From the line containing "intros (H1 & _ &" down to the line containing "turns_left; page_fields; lia|]." in the records below, reproduce every line exactly, ends included, and omit all others.

→ TASK DATA:
╔══
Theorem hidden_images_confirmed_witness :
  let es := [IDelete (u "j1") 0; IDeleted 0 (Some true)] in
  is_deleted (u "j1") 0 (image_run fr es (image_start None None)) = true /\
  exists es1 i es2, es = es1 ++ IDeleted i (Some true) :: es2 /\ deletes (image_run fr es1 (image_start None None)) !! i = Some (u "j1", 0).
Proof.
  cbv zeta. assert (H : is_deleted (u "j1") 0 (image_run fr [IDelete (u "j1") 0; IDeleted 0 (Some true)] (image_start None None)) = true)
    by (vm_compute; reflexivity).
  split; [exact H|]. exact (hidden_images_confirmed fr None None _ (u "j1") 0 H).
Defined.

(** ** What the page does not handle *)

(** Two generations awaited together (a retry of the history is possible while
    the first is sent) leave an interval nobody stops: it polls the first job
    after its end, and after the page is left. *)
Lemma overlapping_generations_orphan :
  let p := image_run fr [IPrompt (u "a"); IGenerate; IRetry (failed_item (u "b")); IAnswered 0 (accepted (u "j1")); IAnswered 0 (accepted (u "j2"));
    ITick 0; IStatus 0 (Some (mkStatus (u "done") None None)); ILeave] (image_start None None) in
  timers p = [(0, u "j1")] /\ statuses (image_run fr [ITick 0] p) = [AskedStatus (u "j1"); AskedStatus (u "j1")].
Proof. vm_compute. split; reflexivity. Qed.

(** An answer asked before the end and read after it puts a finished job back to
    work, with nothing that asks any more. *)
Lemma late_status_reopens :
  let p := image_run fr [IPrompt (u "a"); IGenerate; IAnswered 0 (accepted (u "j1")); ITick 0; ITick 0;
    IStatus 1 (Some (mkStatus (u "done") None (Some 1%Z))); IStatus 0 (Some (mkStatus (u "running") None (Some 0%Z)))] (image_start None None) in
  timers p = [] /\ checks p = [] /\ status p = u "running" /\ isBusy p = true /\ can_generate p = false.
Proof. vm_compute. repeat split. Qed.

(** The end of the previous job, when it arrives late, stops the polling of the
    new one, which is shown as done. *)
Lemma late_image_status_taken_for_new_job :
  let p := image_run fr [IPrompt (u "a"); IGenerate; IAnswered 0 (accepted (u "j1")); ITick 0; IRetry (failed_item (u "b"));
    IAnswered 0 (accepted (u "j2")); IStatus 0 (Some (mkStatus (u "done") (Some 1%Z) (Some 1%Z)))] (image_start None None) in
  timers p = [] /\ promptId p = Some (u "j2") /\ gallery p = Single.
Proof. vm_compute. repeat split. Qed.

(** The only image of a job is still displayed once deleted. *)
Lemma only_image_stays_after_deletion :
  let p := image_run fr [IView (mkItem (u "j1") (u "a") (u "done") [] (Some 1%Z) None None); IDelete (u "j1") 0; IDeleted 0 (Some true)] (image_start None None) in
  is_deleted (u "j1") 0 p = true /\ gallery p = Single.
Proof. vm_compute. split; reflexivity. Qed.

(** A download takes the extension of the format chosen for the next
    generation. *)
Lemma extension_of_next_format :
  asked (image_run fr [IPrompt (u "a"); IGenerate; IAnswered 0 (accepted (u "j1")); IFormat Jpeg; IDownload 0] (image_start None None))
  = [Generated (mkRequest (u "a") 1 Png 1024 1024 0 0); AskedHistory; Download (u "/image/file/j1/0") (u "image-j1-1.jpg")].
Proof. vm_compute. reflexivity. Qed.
╚══
╔══
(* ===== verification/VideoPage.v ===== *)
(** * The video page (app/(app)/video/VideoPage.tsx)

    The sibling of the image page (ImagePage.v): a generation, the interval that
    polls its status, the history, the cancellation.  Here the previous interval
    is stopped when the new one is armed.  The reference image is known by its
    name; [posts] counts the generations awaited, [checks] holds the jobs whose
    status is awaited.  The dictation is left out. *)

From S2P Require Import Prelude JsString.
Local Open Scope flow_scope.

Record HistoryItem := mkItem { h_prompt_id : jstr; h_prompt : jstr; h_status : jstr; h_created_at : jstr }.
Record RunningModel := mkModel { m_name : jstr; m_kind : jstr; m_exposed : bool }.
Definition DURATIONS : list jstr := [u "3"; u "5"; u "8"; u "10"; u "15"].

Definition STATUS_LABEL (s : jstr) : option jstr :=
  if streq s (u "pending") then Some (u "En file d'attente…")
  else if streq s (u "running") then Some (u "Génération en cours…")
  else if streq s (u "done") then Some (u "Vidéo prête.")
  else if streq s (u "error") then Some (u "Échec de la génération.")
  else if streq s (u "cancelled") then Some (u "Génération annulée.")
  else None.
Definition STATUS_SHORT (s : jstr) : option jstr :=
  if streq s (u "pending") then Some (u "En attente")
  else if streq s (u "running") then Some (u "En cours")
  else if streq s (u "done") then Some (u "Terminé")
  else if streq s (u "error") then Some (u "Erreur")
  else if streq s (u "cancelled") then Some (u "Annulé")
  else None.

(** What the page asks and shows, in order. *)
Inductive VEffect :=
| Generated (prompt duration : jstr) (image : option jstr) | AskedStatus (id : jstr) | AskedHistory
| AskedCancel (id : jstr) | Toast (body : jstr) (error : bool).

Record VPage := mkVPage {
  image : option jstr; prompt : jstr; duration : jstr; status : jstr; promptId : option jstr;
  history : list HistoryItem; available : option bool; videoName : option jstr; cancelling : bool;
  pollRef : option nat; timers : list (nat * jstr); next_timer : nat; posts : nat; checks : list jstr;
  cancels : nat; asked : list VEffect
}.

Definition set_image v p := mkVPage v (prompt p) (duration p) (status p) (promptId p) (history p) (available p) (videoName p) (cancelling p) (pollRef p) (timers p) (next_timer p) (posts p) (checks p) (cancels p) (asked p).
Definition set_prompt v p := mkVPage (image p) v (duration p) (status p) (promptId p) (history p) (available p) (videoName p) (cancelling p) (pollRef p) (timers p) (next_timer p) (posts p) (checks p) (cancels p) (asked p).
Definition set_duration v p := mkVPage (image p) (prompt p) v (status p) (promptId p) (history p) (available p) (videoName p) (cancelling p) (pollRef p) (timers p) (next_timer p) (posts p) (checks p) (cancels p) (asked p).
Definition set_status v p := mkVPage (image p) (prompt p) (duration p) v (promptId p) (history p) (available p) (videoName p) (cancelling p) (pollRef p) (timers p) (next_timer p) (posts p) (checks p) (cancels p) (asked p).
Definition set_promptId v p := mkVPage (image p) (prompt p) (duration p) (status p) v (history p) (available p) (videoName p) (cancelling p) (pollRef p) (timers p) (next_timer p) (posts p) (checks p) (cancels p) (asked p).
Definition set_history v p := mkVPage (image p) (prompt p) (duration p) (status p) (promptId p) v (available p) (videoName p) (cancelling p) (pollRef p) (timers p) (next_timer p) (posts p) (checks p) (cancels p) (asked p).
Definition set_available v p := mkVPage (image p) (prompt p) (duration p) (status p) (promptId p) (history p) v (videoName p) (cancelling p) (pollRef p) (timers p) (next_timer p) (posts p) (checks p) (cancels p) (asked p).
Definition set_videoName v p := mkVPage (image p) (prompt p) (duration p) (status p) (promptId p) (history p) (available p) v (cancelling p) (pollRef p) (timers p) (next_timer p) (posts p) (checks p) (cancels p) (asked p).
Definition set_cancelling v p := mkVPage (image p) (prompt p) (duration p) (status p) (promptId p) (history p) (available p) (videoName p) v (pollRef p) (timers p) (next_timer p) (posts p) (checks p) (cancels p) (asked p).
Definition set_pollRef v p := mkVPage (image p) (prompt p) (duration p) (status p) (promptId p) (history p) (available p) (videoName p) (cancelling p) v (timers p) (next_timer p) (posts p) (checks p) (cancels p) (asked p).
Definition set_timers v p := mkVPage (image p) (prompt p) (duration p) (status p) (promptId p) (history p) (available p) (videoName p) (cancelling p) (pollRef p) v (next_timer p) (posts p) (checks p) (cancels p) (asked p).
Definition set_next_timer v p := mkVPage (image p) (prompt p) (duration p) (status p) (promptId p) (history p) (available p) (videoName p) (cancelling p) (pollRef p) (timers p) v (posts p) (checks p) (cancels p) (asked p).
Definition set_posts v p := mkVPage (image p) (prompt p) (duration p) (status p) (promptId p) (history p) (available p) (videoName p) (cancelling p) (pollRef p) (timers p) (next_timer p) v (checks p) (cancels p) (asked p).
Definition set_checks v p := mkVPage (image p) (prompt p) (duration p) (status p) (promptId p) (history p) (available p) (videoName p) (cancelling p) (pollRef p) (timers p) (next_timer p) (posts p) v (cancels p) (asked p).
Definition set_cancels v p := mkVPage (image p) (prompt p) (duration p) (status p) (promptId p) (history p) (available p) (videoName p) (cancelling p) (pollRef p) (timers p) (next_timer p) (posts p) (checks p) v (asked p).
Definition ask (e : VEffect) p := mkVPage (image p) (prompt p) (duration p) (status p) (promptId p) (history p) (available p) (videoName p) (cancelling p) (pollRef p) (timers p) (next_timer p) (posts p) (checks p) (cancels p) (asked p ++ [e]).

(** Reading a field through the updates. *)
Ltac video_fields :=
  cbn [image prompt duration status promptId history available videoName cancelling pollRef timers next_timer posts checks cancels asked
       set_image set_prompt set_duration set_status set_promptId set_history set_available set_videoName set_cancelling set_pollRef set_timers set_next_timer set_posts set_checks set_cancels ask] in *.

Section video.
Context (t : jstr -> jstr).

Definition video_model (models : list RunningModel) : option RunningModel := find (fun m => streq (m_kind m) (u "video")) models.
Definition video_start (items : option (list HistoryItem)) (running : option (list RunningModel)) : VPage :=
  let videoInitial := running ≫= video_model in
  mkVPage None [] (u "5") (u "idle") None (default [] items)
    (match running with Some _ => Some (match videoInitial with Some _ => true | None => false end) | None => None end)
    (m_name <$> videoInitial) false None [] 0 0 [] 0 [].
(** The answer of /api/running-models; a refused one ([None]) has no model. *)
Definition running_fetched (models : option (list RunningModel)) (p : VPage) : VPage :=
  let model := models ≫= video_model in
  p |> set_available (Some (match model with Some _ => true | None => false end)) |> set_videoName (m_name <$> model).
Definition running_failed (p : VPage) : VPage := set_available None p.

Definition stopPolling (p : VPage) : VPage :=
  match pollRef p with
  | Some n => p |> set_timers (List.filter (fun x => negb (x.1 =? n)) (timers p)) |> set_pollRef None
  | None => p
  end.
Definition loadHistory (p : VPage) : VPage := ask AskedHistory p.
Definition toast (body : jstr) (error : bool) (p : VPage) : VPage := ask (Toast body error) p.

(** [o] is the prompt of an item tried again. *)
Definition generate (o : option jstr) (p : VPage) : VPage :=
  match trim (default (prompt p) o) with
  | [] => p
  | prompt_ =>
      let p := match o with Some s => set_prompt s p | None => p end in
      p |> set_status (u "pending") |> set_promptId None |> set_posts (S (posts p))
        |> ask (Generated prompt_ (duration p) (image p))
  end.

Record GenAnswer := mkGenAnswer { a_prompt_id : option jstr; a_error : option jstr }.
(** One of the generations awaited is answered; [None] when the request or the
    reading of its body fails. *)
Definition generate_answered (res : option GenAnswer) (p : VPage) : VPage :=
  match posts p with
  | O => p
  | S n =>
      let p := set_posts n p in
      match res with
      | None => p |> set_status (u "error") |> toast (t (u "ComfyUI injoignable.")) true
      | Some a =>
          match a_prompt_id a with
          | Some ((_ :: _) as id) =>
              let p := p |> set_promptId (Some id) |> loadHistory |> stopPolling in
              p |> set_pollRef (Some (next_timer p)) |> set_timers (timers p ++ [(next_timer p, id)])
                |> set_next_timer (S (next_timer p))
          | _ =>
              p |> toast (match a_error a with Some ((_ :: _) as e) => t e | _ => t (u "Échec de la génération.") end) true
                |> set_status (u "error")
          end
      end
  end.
╚══
╔══
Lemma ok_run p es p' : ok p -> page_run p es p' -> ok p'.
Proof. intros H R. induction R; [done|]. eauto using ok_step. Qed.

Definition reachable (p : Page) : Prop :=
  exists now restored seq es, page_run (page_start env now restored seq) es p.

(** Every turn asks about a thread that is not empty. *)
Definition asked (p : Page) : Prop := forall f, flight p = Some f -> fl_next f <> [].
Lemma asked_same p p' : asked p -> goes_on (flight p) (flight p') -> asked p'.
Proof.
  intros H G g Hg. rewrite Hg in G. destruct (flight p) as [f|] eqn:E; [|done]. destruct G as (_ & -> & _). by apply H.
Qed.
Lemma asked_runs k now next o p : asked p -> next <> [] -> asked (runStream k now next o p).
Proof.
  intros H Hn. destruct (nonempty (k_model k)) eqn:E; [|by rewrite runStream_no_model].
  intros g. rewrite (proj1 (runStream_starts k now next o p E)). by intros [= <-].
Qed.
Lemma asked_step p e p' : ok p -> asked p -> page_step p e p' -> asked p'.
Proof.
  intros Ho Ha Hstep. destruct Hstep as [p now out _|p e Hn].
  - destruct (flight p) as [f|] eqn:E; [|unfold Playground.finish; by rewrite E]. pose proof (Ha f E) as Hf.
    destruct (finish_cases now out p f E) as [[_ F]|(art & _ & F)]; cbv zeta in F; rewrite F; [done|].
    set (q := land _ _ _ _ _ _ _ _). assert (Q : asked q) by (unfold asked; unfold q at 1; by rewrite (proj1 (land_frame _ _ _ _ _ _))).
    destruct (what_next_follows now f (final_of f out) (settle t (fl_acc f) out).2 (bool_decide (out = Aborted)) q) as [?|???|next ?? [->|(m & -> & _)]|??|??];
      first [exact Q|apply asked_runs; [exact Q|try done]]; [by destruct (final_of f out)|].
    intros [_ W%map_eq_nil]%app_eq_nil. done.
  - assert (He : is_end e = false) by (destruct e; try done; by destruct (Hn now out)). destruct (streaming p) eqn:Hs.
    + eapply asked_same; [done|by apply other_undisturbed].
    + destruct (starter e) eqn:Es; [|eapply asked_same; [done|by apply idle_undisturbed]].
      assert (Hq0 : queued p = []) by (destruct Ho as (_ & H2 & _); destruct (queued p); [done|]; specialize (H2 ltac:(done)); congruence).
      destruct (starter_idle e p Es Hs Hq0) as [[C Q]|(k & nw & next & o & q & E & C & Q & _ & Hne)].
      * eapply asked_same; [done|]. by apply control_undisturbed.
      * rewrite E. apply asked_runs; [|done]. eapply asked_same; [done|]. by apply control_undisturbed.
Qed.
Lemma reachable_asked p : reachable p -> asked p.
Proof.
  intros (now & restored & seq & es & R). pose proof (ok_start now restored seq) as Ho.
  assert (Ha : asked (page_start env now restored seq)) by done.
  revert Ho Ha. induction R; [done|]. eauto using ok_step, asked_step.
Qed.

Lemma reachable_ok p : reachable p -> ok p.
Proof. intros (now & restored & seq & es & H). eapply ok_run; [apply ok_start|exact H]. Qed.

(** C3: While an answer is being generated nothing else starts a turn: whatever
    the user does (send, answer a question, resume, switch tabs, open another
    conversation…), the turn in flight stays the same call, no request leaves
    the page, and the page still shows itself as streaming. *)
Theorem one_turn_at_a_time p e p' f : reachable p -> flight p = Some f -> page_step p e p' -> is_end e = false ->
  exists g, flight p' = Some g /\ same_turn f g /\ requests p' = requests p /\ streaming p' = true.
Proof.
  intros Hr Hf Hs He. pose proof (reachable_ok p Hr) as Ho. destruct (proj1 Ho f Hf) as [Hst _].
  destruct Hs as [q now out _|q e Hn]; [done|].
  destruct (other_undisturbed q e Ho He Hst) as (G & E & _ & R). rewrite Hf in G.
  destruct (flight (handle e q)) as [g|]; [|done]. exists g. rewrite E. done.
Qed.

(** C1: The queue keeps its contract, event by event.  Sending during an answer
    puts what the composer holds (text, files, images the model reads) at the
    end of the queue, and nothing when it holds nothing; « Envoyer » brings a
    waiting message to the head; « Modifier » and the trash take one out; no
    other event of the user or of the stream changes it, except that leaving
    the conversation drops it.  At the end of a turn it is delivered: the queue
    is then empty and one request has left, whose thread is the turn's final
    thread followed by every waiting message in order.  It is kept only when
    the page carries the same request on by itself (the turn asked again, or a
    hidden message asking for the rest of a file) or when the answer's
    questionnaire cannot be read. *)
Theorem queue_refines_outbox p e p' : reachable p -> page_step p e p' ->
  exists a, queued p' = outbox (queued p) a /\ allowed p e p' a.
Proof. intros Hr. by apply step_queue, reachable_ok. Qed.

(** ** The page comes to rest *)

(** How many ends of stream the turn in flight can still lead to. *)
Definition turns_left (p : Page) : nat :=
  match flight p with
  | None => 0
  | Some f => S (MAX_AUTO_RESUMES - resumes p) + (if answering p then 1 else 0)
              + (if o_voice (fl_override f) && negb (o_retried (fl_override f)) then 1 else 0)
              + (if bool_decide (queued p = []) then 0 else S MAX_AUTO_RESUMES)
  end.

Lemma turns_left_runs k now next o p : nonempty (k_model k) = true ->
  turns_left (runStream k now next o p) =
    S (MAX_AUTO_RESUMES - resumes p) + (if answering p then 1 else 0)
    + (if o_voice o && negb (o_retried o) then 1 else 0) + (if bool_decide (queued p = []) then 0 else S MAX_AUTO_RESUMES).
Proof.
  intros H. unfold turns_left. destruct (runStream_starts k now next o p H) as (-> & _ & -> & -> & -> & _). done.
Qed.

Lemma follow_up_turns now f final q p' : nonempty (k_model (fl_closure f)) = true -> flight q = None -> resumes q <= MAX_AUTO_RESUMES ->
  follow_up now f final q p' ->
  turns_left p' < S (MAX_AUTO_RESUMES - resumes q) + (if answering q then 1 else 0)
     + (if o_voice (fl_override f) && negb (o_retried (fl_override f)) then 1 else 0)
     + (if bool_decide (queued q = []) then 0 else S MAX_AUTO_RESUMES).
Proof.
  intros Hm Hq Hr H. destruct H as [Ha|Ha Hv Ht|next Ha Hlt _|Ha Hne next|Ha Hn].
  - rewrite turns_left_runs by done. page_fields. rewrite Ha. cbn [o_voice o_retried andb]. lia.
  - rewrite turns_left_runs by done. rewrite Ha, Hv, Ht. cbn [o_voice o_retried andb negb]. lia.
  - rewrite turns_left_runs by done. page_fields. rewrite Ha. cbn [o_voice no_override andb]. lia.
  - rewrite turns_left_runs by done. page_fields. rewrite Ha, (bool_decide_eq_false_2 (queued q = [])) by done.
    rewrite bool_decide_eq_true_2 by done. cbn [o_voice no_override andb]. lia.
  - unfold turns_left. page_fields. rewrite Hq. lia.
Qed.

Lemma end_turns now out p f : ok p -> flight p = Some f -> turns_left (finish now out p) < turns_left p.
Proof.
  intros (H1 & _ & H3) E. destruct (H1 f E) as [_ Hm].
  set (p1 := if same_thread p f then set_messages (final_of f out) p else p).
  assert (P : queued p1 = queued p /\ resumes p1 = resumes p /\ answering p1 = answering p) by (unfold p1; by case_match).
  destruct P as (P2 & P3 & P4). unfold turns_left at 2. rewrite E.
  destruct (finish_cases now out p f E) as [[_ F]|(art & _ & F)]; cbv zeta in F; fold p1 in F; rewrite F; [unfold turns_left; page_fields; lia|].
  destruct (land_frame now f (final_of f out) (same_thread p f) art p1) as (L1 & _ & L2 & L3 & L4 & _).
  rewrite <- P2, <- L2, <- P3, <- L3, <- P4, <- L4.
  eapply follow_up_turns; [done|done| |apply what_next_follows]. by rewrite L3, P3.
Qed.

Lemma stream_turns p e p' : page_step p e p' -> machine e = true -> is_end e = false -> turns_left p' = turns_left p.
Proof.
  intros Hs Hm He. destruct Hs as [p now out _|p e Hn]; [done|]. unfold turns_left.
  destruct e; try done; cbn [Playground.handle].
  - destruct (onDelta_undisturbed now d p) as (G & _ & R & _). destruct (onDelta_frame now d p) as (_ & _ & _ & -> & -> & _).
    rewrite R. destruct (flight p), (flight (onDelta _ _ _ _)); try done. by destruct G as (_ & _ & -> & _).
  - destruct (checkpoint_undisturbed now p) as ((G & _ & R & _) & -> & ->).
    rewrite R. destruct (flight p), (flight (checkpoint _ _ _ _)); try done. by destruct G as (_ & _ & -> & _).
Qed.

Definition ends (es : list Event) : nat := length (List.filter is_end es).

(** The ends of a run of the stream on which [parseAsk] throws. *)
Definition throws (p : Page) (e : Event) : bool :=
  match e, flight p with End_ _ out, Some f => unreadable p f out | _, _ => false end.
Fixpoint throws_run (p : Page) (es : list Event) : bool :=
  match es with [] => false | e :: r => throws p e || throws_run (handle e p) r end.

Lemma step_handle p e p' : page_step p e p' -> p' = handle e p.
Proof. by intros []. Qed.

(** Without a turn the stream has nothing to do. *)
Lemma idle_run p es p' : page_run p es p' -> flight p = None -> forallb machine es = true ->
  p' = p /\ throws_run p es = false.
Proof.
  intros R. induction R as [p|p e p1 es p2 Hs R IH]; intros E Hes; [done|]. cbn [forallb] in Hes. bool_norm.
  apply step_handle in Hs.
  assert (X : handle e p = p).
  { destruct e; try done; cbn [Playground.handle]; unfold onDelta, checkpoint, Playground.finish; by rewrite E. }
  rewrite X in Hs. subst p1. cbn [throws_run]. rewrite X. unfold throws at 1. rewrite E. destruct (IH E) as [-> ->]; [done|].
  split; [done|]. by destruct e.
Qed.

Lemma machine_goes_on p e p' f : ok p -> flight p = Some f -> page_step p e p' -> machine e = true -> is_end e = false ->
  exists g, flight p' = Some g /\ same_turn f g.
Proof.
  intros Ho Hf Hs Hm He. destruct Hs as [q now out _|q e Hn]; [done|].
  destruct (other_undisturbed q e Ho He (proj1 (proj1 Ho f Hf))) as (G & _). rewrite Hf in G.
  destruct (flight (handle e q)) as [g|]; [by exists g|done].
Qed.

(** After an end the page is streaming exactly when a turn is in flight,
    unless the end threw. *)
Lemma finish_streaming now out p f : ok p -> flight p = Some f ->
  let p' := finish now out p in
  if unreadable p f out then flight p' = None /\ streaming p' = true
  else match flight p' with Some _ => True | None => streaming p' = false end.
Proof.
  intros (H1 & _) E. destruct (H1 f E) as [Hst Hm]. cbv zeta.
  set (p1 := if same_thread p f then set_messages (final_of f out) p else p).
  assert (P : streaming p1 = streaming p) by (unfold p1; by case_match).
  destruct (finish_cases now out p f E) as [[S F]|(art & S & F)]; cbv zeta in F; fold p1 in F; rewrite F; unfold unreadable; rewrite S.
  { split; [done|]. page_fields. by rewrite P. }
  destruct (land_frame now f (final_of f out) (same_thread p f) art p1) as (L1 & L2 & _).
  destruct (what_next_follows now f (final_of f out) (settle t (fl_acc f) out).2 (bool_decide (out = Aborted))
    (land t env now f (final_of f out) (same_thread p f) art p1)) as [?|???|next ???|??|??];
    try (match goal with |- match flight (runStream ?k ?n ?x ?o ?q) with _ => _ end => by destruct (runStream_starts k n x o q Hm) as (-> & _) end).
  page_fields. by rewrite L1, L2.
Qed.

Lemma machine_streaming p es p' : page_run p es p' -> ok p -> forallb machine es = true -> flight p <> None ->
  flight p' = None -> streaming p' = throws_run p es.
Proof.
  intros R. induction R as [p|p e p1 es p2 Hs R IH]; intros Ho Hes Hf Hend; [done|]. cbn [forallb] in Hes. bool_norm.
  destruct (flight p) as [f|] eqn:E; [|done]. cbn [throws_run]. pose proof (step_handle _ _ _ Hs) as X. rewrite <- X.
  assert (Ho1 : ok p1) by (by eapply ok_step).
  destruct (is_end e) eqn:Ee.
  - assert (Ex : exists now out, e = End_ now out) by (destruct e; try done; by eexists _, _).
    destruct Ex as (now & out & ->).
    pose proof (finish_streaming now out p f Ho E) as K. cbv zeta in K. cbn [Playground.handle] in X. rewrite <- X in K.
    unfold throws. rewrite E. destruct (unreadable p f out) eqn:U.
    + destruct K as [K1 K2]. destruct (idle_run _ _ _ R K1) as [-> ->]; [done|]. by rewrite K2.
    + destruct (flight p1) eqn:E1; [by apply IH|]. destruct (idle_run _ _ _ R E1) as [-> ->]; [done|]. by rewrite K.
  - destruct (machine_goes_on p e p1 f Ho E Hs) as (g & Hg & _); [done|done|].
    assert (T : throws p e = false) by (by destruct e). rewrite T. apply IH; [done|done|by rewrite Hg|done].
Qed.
╚══
→ EXPECTED OUTPUT:
  intros (H1 & _ & H3) E. destruct (H1 f E) as [_ Hm].
  set (p1 := if same_thread p f then set_messages (final_of f out) p else p).
  assert (P : queued p1 = queued p /\ resumes p1 = resumes p /\ answering p1 = answering p) by (unfold p1; by case_match).
  destruct P as (P2 & P3 & P4). unfold turns_left at 2. rewrite E.
  destruct (finish_cases now out p f E) as [[_ F]|(art & _ & F)]; cbv zeta in F; fold p1 in F; rewrite F; [unfold turns_left; page_fields; lia|].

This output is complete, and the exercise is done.